** ENTRIES PROVIDED follows **

(** * Palette extraction and layout solving of the image-wrap editor

    Shallow embedding of the deterministic computation layer of
    [src/App.tsx] (colour sampling, quantisation, the Morandi transform,
    palette selection) and of the canvas component in
    [src/unnamed/part_000] (seeded mesh shuffle, layout engine, viewport
    scaling, shadow geometry).

    Numbers.  JavaScript numbers are IEEE-754 doubles.  The algebraic
    computations (layout, viewport scale, colour conversion) are embedded
    over the exact rationals [Q], which keeps them executable; the two
    computations that call [Math.sin] / [Math.cos] are embedded over the
    reals [R].  Rounding error of the double arithmetic is therefore not
    part of the model.  A computation whose JavaScript value would be
    [NaN], an infinity or a signed zero has no counterpart in [Q]: the
    embedded function returns [None] there. *)

From Stdlib Require Import List String Ascii ZArith QArith Qround Qminmax Lia Bool.
From Stdlib Require Lqa Lra.
From Stdlib Require Import Permutation Sorted.
From Stdlib Require DecimalString HexadecimalString.
From Stdlib Require Import Reals.
Import ListNotations.

Local Open Scope string_scope.

(** ** JavaScript helpers shared by the components *)

Module Js.

(** [s.split(sep)] for a one-character separator: the pieces between the
    separators, in order; a string without separator is returned whole. *)
Fixpoint split (sep : ascii) (s : string) : list string :=
  match s with
  | EmptyString => [EmptyString]
  | String c rest =>
      if Ascii.eqb c sep then EmptyString :: split sep rest
      else match split sep rest with
           | [] => [String c EmptyString]
           | piece :: pieces => String c piece :: pieces
           end
  end.

(** [!image] for [image : string | null]: [null] and the empty string are
    falsy. *)
Definition falsy (image : option string) : bool :=
  match image with
  | None => true
  | Some s => String.eqb s ""
  end.

(** A reading of [Number(x)] on unsigned decimal digit strings, used to
    run the layout engine on the ratio strings of the application
    ([RATIOS] in [src/unnamed/part_001]).  [None] stands for [undefined]
    on the argument side and for a non-numeric result on the result
    side. *)
Definition NumberDec (x : option string) : option Q :=
  match x with
  | None => None
  | Some s =>
      match DecimalString.NilEmpty.uint_of_string s with
      | Some u => Some (inject_Z (Z.of_N (N.of_uint u)))
      | None => None
      end
  end.

End Js.

(** ** Layout engine and viewport scaling ([src/unnamed/part_000]) *)

Module Canvas.

Local Open Scope Q_scope.

Record Size : Type := mkSize { width : Q; height : Q }.

(** The fields of [AppSettings] read by the layout engine. *)
Record Settings : Type := mkSettings {
  padding : Q;
  inset : Q;
  scale : Q;
  aspectRatio : string
}.

Record Layout : Type := mkLayout {
  exportW : Q;
  exportH : Q;
  cardW : Q;
  cardH : Q
}.

Definition zeroLayout : Layout := mkLayout 0 0 0 0.


(** The ranges of the sliders that feed the settings
    ([src/components/Sidebar.tsx]). *)
Definition inRange (s : Settings) : Prop :=
  0 <= padding s /\ padding s <= 400 /\
  0 <= inset s /\ inset s <= 100 /\
  10 <= scale s /\ scale s <= 300.

(** The card size the layout engine computes for a ready image: the scaled natural size plus the inset on
    both sides. *)
Definition cardWOf (s : Settings) (d : Size) : Q :=
  width d * (scale s / 100) + inset s * 2.
Definition cardHOf (s : Settings) (d : Size) : Q :=
  height d * (scale s / 100) + inset s * 2.

Section LayoutEngine.

(** The platform's [Number(...)] conversion: [None] as argument is
    [undefined], [None] as result is a value that is not a finite
    rational. *)
Variable Number : option string -> option Q.

(** [layout]: the memoised layout computation of the canvas. *)
Definition layout (image : option string) (settings : Settings)
    (imgDimensions : Size) : option Layout :=
  if Js.falsy image || Qeq_bool (width imgDimensions) 0 then Some zeroLayout
  else
    let natW := width imgDimensions in
    let natH := height imgDimensions in
    let displayScale := scale settings / 100 in
    let imageDisplayW := natW * displayScale in
    let imageDisplayH := natH * displayScale in
    let cardW := imageDisplayW + inset settings * 2 in
    let cardH := imageDisplayH + inset settings * 2 in
    if String.eqb (aspectRatio settings) "auto" then
      let exportW := cardW + padding settings * 2 in
      let exportH := cardH + padding settings * 2 in
      Some (mkLayout exportW exportH cardW cardH)
    else
      let parts := Js.split "/" (aspectRatio settings) in
      match Number (nth_error parts 0), Number (nth_error parts 1) with
      | Some rW, Some rH =>
          if Qeq_bool rH 0 then None
          else
            let targetRatio := rW / rH in
            if Qeq_bool targetRatio 0 then None
            else
              let minExportW := cardW + padding settings * 2 in
              let minExportH := cardH + padding settings * 2 in
              let exportW := minExportW in
              let exportH := exportW / targetRatio in
              if Qlt_le_dec exportH minExportH then
                let exportH := minExportH in
                let exportW := exportH * targetRatio in
                Some (mkLayout exportW exportH cardW cardH)
              else Some (mkLayout exportW exportH cardW cardH)
      | _, _ => None
      end.

End LayoutEngine.

Definition FILL : Q := 75 # 100.

(** [viewportScale]: the memoised preview scale.  [None] when the height
    division is by zero. *)
Definition viewportScale (containerSize : Size) (l : Layout) : option Q :=
  if Qeq_bool (width containerSize) 0 || Qeq_bool (exportW l) 0 then Some (1 # 10)
  else
    let scaleX := (width containerSize * FILL) / exportW l in
    if Qeq_bool (exportH l) 0 then None
    else
      let scaleY := (height containerSize * FILL) / exportH l in
      Some (Qmin scaleX scaleY).

End Canvas.

(** ** Colour extraction ([src/App.tsx]) *)

Module Palette.

Local Open Scope Q_scope.

Definition max3 (a b c : Q) : Q := Qmax (Qmax a b) c.
Definition min3 (a b c : Q) : Q := Qmin (Qmin a b) c.

(** [Math.round(x)]: the nearest integer, halves towards plus infinity. *)
Definition round (x : Q) : Z := Qfloor (x + (1 # 2)).

(** [rgbToHsl].  For channels within 0..255 and [max <> min] the two
    denominators of the saturation and the divisor [d] are not zero. *)
Definition rgbToHsl (r g b : Q) : Q * Q * Q :=
  let r := r / 255 in
  let g := g / 255 in
  let b := b / 255 in
  let max := max3 r g b in
  let min := min3 r g b in
  let l := (max + min) / 2 in
  if Qeq_bool max min then (0, 0, l)
  else
    let d := max - min in
    let s := if Qlt_le_dec (1 # 2) l then d / (2 - max - min)
             else d / (max + min) in
    let h :=
      if Qeq_bool max r then (g - b) / d + (if Qlt_le_dec g b then 6 else 0)
      else if Qeq_bool max g then (b - r) / d + 2
      else if Qeq_bool max b then (r - g) / d + 4
      else 0 in
    (h / 6, s, l).

Definition hue2rgb (p q t : Q) : Q :=
  let t := if Qlt_le_dec t 0 then t + 1 else t in
  let t := if Qlt_le_dec 1 t then t - 1 else t in
  if Qlt_le_dec t (1 / 6) then p + (q - p) * 6 * t
  else if Qlt_le_dec t (1 / 2) then q
  else if Qlt_le_dec t (2 / 3) then p + (q - p) * (2 / 3 - t) * 6
  else p.

(** [x.toString(16)] on an integer, left-padded to two characters. *)
Definition toHex (x : Z) : string :=
  let hex := HexadecimalString.NilZero.string_of_int (Z.to_hex_int x) in
  if Nat.eqb (String.length hex) 1 then "0" ++ hex else hex.

(** The three channels [hslToHex] rounds before printing them. *)
Definition hslToRgb (h s l : Q) : Z * Z * Z :=
  let q := if Qlt_le_dec l (1 # 2) then l * (1 + s) else l + s - l * s in
  let p := 2 * l - q in
  let r := round (hue2rgb p q (h + 1 / 3) * 255) in
  let g := round (hue2rgb p q h * 255) in
  let b := round (hue2rgb p q (h - 1 / 3) * 255) in
  (r, g, b).

Definition hslToHex (h s l : Q) : string :=
  let '(r, g, b) := hslToRgb h s l in
  "#" ++ toHex r ++ toHex g ++ toHex b.

(** The saturation and lightness [toMorandi] hands to [hslToHex]. *)
Definition newS (s : Q) : Q := (5 # 100) + Qmin s (1 # 2) * (20 # 100).
Definition newL (l : Q) : Q := (75 # 100) + Qmin l 1 * (10 # 100).

Definition toMorandi (r g b : Q) : string :=
  let '(h, s, l) := rgbToHsl r g b in
  hslToHex h (newS s) (newL l).

(** Reading a colour back from its "#rrggbb" text (lower-case digits, as
    [toHex] prints them): the inverse of the printing done by [hslToHex],
    followed by [rgbToHsl]. *)
Definition hexDigit (c : ascii) : option Z :=
  let n := Z.of_nat (nat_of_ascii c) in
  if (48 <=? n)%Z && (n <=? 57)%Z then Some (n - 48)%Z
  else if (97 <=? n)%Z && (n <=? 102)%Z then Some (n - 87)%Z
  else None.

Definition hexByte (hi lo : ascii) : option Z :=
  match hexDigit hi, hexDigit lo with
  | Some h, Some l => Some (16 * h + l)%Z
  | _, _ => None
  end.

Definition hexToRgb (hex : string) : option (Z * Z * Z) :=
  match hex with
  | String "#" (String r1 (String r0 (String g1 (String g0
      (String b1 (String b0 EmptyString)))))) =>
      match hexByte r1 r0, hexByte g1 g0, hexByte b1 b0 with
      | Some r, Some g, Some b => Some (r, g, b)
      | _, _, _ => None
      end
  | _ => None
  end.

** End of ENTRIES PROVIDED **

▶ [TASK PROMPT]:
Report only how many lines in the entries contain "natW".

▶ [YOUR SOLUTION]:
2